■ **About this exercise**
Locate and copy each line in the data that contains the word "expected".

[[ Source records open ]]

(* ===== verification/ConfigProps.v ===== *)
(** * What an accepted configuration satisfies *)

From S2P Require Import Prelude Python Enums Values Config.
From Stdlib Require Import SpecFloat.
Local Open Scope Z_scope.

Section facts.
Context {ucd : UnicodeData} {env : ConfigEnv}.

(** ** Where a setting comes from *)

(** The mapping [m] has [v] under [key]: the first entry of that key. *)
Definition found (m : yaml) (key : string) (v : yaml) : Prop :=
  exists before after, m = YMap (before ++ (txt key, v) :: after) /\ txt key ∉ map fst before.

Definition absent (m : yaml) (key : string) : Prop :=
  exists d, m = YMap d /\ txt key ∉ map fst d.

(** What the document has under a key of a section *)
Definition set_in (doc : yaml) (sect key : string) (v : yaml) : Prop :=
  exists m, found doc sect m /\ found m key v.

Definition unset_in (doc : yaml) (sect key : string) : Prop :=
  exists m, found doc sect m /\ absent m key.

(** The value of a setting that has a default *)
Definition setting (doc : yaml) (sect key : string) (dflt v : yaml) : Prop :=
  set_in doc sect key v \/ (unset_in doc sect key /\ v = dflt).

(** ** What the values stand for *)

(** An accepted user: a number, a text of digits, or the name of a user *)
Definition user_of (v : yaml) (uid : Z) : Prop :=
  v = YInt uid \/
  exists s, v = YStr s /\
    (isdecimal s = true /\ int_of_str s = Some uid \/ isdecimal s = false /\ getpwnam s = Some uid).

(** A double above zero, or the one that is not a number *)
Definition positive_or_nan (f : spec_float) : Prop :=
  match f with
  | S754_nan | S754_infinity false | S754_finite false _ _ => True
  | S754_zero _ | S754_infinity true | S754_finite true _ _ => False
  end.

(** A timeout: the double of a positive integer, or a double of the document
    that is above zero or not a number *)
Definition timeout_from (v : yaml) (f : spec_float) : Prop :=
  (exists z, v = YInt z /\ 0 < z /\ float_of_Z z = Ok f) \/ (v = YFloat f /\ positive_or_nan f).

(** The configuration [c] is what the document says. *)
Definition configured (doc : yaml) (c : GatewayConfig) : Prop :=
  let path sect key p := exists s, set_in doc sect key (YStr s) /\ s <> [] /\ expand_path s = Ok p in
  let timeout key dflt f :=
    exists v, setting doc "listen" key (YInt dflt) v /\ timeout_from v f in
  set_in doc "authentication" "mechanism" (YStr (txt "munge")) /\
  set_in doc "authentication" "expected-plugin-name" (YStr (txt "spank_quantum")) /\
  (exists l, set_in doc "authentication" "accepted-uids" (YList l) /\ l <> [] /\
     Forall2 user_of l (accepted_uids c)) /\
  Forall (fun u => 0 <= u < 2 ^ 32) (accepted_uids c) /\
  (set_in doc "slurm" "cluster-name" (YStr (cluster_name c)) /\ cluster_name c <> []) /\
  setting doc "slurm" "verifier" (YStr (txt "scontrol-json")) (YStr (txt "scontrol-json")) /\
  unset_in doc "qfw" "adapter" /\
  (setting doc "listen" "host" (YStr (txt "127.0.0.1")) (YStr (listen_host c)) /\
     listen_host c <> []) /\
  (set_in doc "listen" "port" (YInt (listen_port c)) /\ 1 <= listen_port c <= 65535) /\
  path "journal" "path" (journal_path c) /\
  path "qfw" "activation" (qfw_activation c) /\
  path "qfw" "venv" (qfw_venv c) /\
  path "qfw" "site-config" (qfw_site_config c) /\
  timeout "request-timeout-seconds" 30 (request_timeout_seconds c) /\
  timeout "connect-timeout-seconds" 5 (connect_timeout_seconds c) /\
  (setting doc "listen" "max-credential-bytes" (YInt MAX_CREDENTIAL_SIZE)
     (YInt (max_credential_size c)) /\ 1 <= max_credential_size c <= MAX_CREDENTIAL_SIZE) /\
  (setting doc "listen" "max-frame-bytes" (YInt MAX_FRAME_SIZE) (YInt (max_frame_size c)) /\
     1 <= max_frame_size c <= MAX_FRAME_SIZE) /\
  exists v, setting doc "slurm" "command" (YStr (txt "scontrol")) v /\
    match v with YStr s => slurm_command c = s | _ => slurm_command c = text_of v end.

(** ** The validators *)

Lemma yget_found d key v : yget (txt key) d = Some v -> found (YMap d) key v.
Proof.
  induction d as [|[k w] d IH]; simpl; [done|]. destruct (decide (k = txt key)) as [->|Hk].
  - intros [= ->]. exists [], d. split; [done|]. by intros ?%elem_of_nil.
  - intros (before & after & [= ->] & Hn)%IH. exists ((k, w) :: before), after.
    split; [done|]. simpl. rewrite elem_of_cons. intros [?|?]; [congruence|done].
Qed.

Lemma yget_absent d key : yget (txt key) d = None -> absent (YMap d) key.
Proof.
  intros H. exists d. split; [done|]. induction d as [|[k w] d IH]; simpl in *;
    [by intros ?%elem_of_nil|].
  destruct (decide (k = txt key)) as [->|Hk]; [done|].
  rewrite elem_of_cons. intros [?|Hin]; [congruence|by apply IH].
Qed.

Lemma required_found d name label v :
  _required d name label = Ok v -> found (YMap d) name v /\ v <> YNull /\ v <> YStr [].
Proof.
  unfold _required. destruct (yget (txt name) d) as [w|] eqn:E; [|done]. apply yget_found in E.
  simpl. destruct w as [| | | |[|]| | |]; try done; intros [= <-]; by split_and!.
Qed.

Lemma mapping_ok v label d : _mapping v label = Ok d -> v = YMap d.
Proof. destruct v; try done. by intros [= ->]. Qed.

Lemma section_found root name d : section root name = Ok d -> found (YMap root) name (YMap d).
Proof.
  unfold section. intros H. inv_ok. apply mapping_ok in H as ->. by apply required_found in E as [? _].
Qed.

Lemma optional_setting root sect d key dflt :
  found (YMap root) sect (YMap d) -> setting (YMap root) sect key dflt (optional d key dflt).
Proof.
  intros Hs. unfold optional. destruct (yget (txt key) d) as [v|] eqn:E.
  - left. exists (YMap d). split; [done|]. by apply yget_found.
  - right. split; [|done]. exists (YMap d). split; [done|]. by apply yget_absent.
Qed.

Lemma optional_set root sect d key v :
  found (YMap root) sect (YMap d) -> optional d key YNull = v -> v <> YNull ->
  set_in (YMap root) sect key v.
Proof.
  intros Hs <- Hn. destruct (optional_setting root sect d key YNull Hs) as [H|[_ H]]; [exact H|done].
Qed.

Lemma required_set root sect d key label v :
  found (YMap root) sect (YMap d) -> _required d key label = Ok v -> set_in (YMap root) sect key v.
Proof. intros Hs [H _]%required_found. by exists (YMap d). Qed.

Lemma is_text_eq v s : negb (is_text v s) = false -> v = YStr (txt s).
Proof.
  intros H%negb_false_iff. destruct v; try done. simpl in H. apply bool_decide_eq_true in H. by subst.
Qed.

Lemma port_ok v z : _port v = Ok z -> v = YInt z /\ 1 <= z <= 65535.
Proof. destruct v; try done. simpl. destruct (_ && _) eqn:E; [|done]. intros [= <-]. split; [done|lia]. Qed.

Lemma bounded_size_ok v label m z : _bounded_size v label m = Ok z -> v = YInt z /\ 1 <= z <= m.
Proof. destruct v; try done. simpl. destruct (_ && _) eqn:E; [|done]. intros [= <-]. split; [done|lia]. Qed.

Lemma uint32_uid_ok u z : uint32_uid u = Ok z -> z = u /\ 0 <= z < 2 ^ 32.
Proof.
  unfold uint32_uid. change (Z.shiftl 1 32) with (2 ^ 32).
  destruct (_ && _) eqn:E; [|done]. intros [= <-]. split; [done|lia].
Qed.

Lemma uid_ok v z : _uid v = Ok z -> user_of v z /\ 0 <= z < 2 ^ 32.
Proof.
  destruct v; try done; simpl; [intros [-> ?]%uint32_uid_ok; by split; [left|]|].
  intros H. assert (exists u, uint32_uid u = Ok z /\
    (isdecimal s = true /\ int_of_str s = Some u \/ isdecimal s = false /\ getpwnam s = Some u))
    as (u & [-> Hr]%uint32_uid_ok & Hu).
  { destruct (isdecimal s).
    - inv_ok. destruct (int_of_str s) as [u|]; [|done]. injection E as ->. by exists a; auto.
    - destruct (getpwnam s) as [u|]; [|done]. by exists u; auto. }
  split; [|done]. right. by exists s.
Qed.

Lemma uids_ok l uids :
  mapR _uid l = Ok uids -> Forall2 user_of l uids /\ Forall (fun u => 0 <= u < 2 ^ 32) uids.
Proof.
  intros H%mapR_ok_Forall2. induction H as [|v u l us [Hv Hu]%uid_ok _ [IH1 IH2]]; [done|].
  by split; constructor.
Qed.

Lemma positive_ok v label f : _positive_number v label = Ok f -> timeout_from v f.
Proof.
  destruct v as [| |z|g| | | |]; try done; simpl.
  - destruct (Z.leb_spec z 0) as [|Hz]; [done|]. intros H. left. by exists z.
  - destruct (float_nonpositive g) eqn:E; [done|]. intros [= <-]. right. split; [done|].
    by destruct g as [?|[]| |[] m e].
Qed.

Lemma path_ok v label p : _path v label = Ok p -> exists s, v = YStr s /\ s <> [] /\ expand_path s = Ok p.
Proof. destruct v as [| | | |[|c s]| | |]; try done. intros H. exists (c :: s). split_and!; [done|done|exact H]. Qed.

Lemma host_ok v s :
  match v with YStr ((_ :: _) as s) => Ok s | _ => bad (txt "listen.host must be a nonempty string") end
    = Ok s -> v = YStr s /\ s <> [].
Proof. destruct v as [| | | |[|c t]| | |]; try done. by intros [= <-]. Qed.

Lemma users_ok v l :
  match v with
  | YList ((_ :: _) as l) => Ok l
  | _ => bad (txt "authentication.accepted-uids must be nonempty")
  end = Ok l -> v = YList l /\ l <> [].
Proof. destruct v as [| | | | |[|x t]| |]; try done. by intros [= <-]. Qed.

Lemma cluster_ok d name v s :
  _required d name (txt "slurm") = Ok v ->
  match v with YStr s => Ok s | _ => bad (txt "slurm.cluster-name must be a string") end = Ok s ->
  v = YStr s /\ s <> [].
Proof. intros (_ & _ & Hv)%required_found H. destruct v; try done. injection H as <-. split; congruence. Qed.

Lemma document_ok path raw root :
  read_document path = Ok raw -> _mapping raw (txt "configuration") = Ok root ->
  load_yaml path = Ok (YMap root).
Proof.
  unfold read_document. intros H ->%mapping_ok. destruct (load_yaml path) as [v|e].
  - by injection H as ->.
  - by destruct (is_yaml_error e).
Qed.

(** A required path of a section *)
Lemma path_set root sect d key label v vlabel p :
  found (YMap root) sect (YMap d) -> _required d key label = Ok v -> _path v vlabel = Ok p ->
  exists s, set_in (YMap root) sect key (YStr s) /\ s <> [] /\ expand_path s = Ok p.
Proof.
  intros Hs Hr (s & -> & Hne & He)%path_ok. exists s. split_and!; [by eapply required_set|done..].
Qed.

(** A timeout of the section *)
Lemma timeout_set root d key dflt label f :
  found (YMap root) "listen" (YMap d) -> _positive_number (optional d key (YInt dflt)) label = Ok f ->
  exists v, setting (YMap root) "listen" key (YInt dflt) v /\ timeout_from v f.
Proof.
  intros Hs Hp%positive_ok. eexists. split; [|exact Hp]. by apply optional_setting.
Qed.

(** A message bound of the section *)
Lemma size_set root d key label m z :
  found (YMap root) "listen" (YMap d) -> _bounded_size (optional d key (YInt m)) label m = Ok z ->
  setting (YMap root) "listen" key (YInt m) (YInt z) /\ 1 <= z <= m.
Proof.
  intros Hs [Hv Hz]%bounded_size_ok. split; [|done]. rewrite <-Hv. by apply optional_setting.
Qed.

(** The file is regular, owned by root and writable by its owner alone. *)
Definition protected_file (path : str) : Prop :=
  exists m, lstat path = Ok m /\ Z.land (st_mode m) 61440 = 32768 /\ st_uid m = 0 /\
    Z.land (st_mode m) 18 = 0.

Lemma protected_ok path u : _validate_protected_file path = Ok u -> protected_file path.
Proof.
  unfold _validate_protected_file. destruct (lstat path) as [m|e] eqn:E;
    [|by destruct e; repeat case_match].
  intros H. inv_ok. apply negb_false_iff in H. unfold is_protected in H.
  exists m. split; [done|]. lia.
Qed.
End facts.

(** ** Properties *)

(** C35 A configuration the gateway accepts is the one its document gives, and
    safe to run with: the file was a regular root-owned file nobody else can
    write (when permissions are checked); every field comes from its own key
    of its own section, or is the default when the key is missing; the port,
    the accepted UIDs and the message bounds are in range, the last within the
    bounds of the protocol; host, cluster name, accepted UIDs and paths are
    not empty; the authentication mechanism, the plugin and the verifier are
    the supported ones; and a timeout is the double of a positive integer, or
    a double that is above zero, infinite or not a number: zero and negative
    ones are refused. *)
Theorem load_config_sound {ucd : UnicodeData} {env : ConfigEnv} path check c :
  load_config path check = Ok c ->
  (check = true -> protected_file path) /\
  exists doc, load_yaml path = Ok doc /\ configured doc c.
Proof.
  intros H. unfold load_config in H. inv_ok.
  split; [intros ->; by eapply protected_ok|].
  match goal with E : read_document path = Ok _, E' : _mapping _ _ = Ok ?root |- _ =>
    exists (YMap root); split; [by eapply document_ok|] end.
  repeat match goal with H : section _ _ = Ok _ |- _ => apply section_found in H end.
  repeat match goal with H : negb (is_text _ _) = false |- _ => apply is_text_eq in H end.
  match goal with H : mapR _uid _ = Ok _ |- _ => apply uids_ok in H as [Husers Hrange] end.
  match goal with H : match optional _ "accepted-uids" _ with _ => _ end = Ok _ |- _ =>
    apply users_ok in H as [Hacc Hne] end.
  match goal with H : match optional _ "host" _ with _ => _ end = Ok _ |- _ =>
    apply host_ok in H as [Hhost Hhne] end.
  match goal with H : match ?v with YStr _ => _ | _ => _ end = Ok ?n, R : _required _ _ _ = Ok ?v |- _ =>
    apply (cluster_ok _ _ _ _ R) in H as [Hname Hnne] end.
  match goal with H : _port _ = Ok _ |- _ => apply port_ok in H as [Hport Hprange] end.
  pose proof (optional_setting _ _ _ "verifier" (YStr (txt "scontrol-json")) E4) as Hver.
  pose proof (optional_setting _ _ _ "host" (YStr (txt "127.0.0.1")) E2) as Hset.
  pose proof (optional_setting _ _ _ "command" (YStr (txt "scontrol")) E4) as Hcmd.
  rewrite E12 in Hver. rewrite Hhost in Hset. subst. unfold configured. cbv zeta. simpl.
  split; [by eapply optional_set|]. split; [by eapply optional_set|].
  split; [eexists; split; [by eapply optional_set|done]|]. split; [done|].
  split; [split; [by eapply required_set|done]|]. split; [done|].
  split.
  { exists (YMap a5). split; [done|]. apply yget_absent. apply bool_decide_eq_false in E13.
    by apply eq_None_not_Some. }
  split; [done|]. split; [split; [by eapply required_set|done]|].
  do 4 (split; [by eapply path_set|]). do 2 (split; [by eapply timeout_set|]).
  do 2 (split; [by eapply size_set|]). eexists. split; [exact Hcmd|]. by destruct (optional a4 "command" _).
Qed.

(** A site: two accepted users, one of them by name *)
Definition sample_document : yaml := YMap [
  (txt "listen", YMap [(txt "port", YInt 7042); (txt "max-frame-bytes", YInt 65536)]);
  (txt "authentication", YMap [(txt "mechanism", YStr (txt "munge"));
     (txt "expected-plugin-name", YStr (txt "spank_quantum"));
     (txt "accepted-uids", YList [YStr (txt "slurm"); YInt 0; YStr (txt "64030")])]);
  (txt "slurm", YMap [(txt "cluster-name", YStr (txt "alpha"))]);
  (txt "qfw", YMap [(txt "activation", YStr (txt "/opt/qfw/bin/qfw-activate"));
     (txt "venv", YStr (txt "/opt/qfw/venv")); (txt "site-config", YStr (txt "/etc/qfw/site.yaml"))]);
  (txt "journal", YMap [(txt "path", YStr (txt "/var/lib/qfw/journal.sqlite"))])].

Definition sample_env : ConfigEnv := {|
  lstat _ := Ok (mk_status 33188 0);
  load_yaml _ := Ok sample_document;
  is_yaml_error _ := false;
  getpwnam s := if bool_decide (s = txt "slurm") then Some 64030 else None;
  expand_path s := Ok s;
  text_of _ := txt "?";
|}.

Lemma load_config_sound_witness :
  exists c doc, load_config (ucd := ascii_ucd) (env := sample_env) (txt "gateway.yaml") true = Ok c /\
    accepted_uids c = [64030; 0; 64030] /\ protected_file (env := sample_env) (txt "gateway.yaml") /\
    configured (ucd := ascii_ucd) (env := sample_env) doc c.
Proof.
  assert (exists c, load_config (ucd := ascii_ucd) (env := sample_env) (txt "gateway.yaml") true = Ok c /\
    accepted_uids c = [64030; 0; 64030]) as (c & Hc & Hu)
    by (eexists; split; [vm_compute; reflexivity|reflexivity]).
  destruct (load_config_sound (ucd := ascii_ucd) (env := sample_env) (txt "gateway.yaml") true c Hc)
    as (Hp & doc & _ & Hdoc).
  exists c, doc. split; [exact Hc|]. split; [exact Hu|]. split; [exact (Hp eq_refl)|exact Hdoc].
Defined.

[[ Source records closed ]]

■ **Task answer**
  set_in doc "authentication" "expected-plugin-name" (YStr (txt "spank_quantum")) /\
     (txt "expected-plugin-name", YStr (txt "spank_quantum"));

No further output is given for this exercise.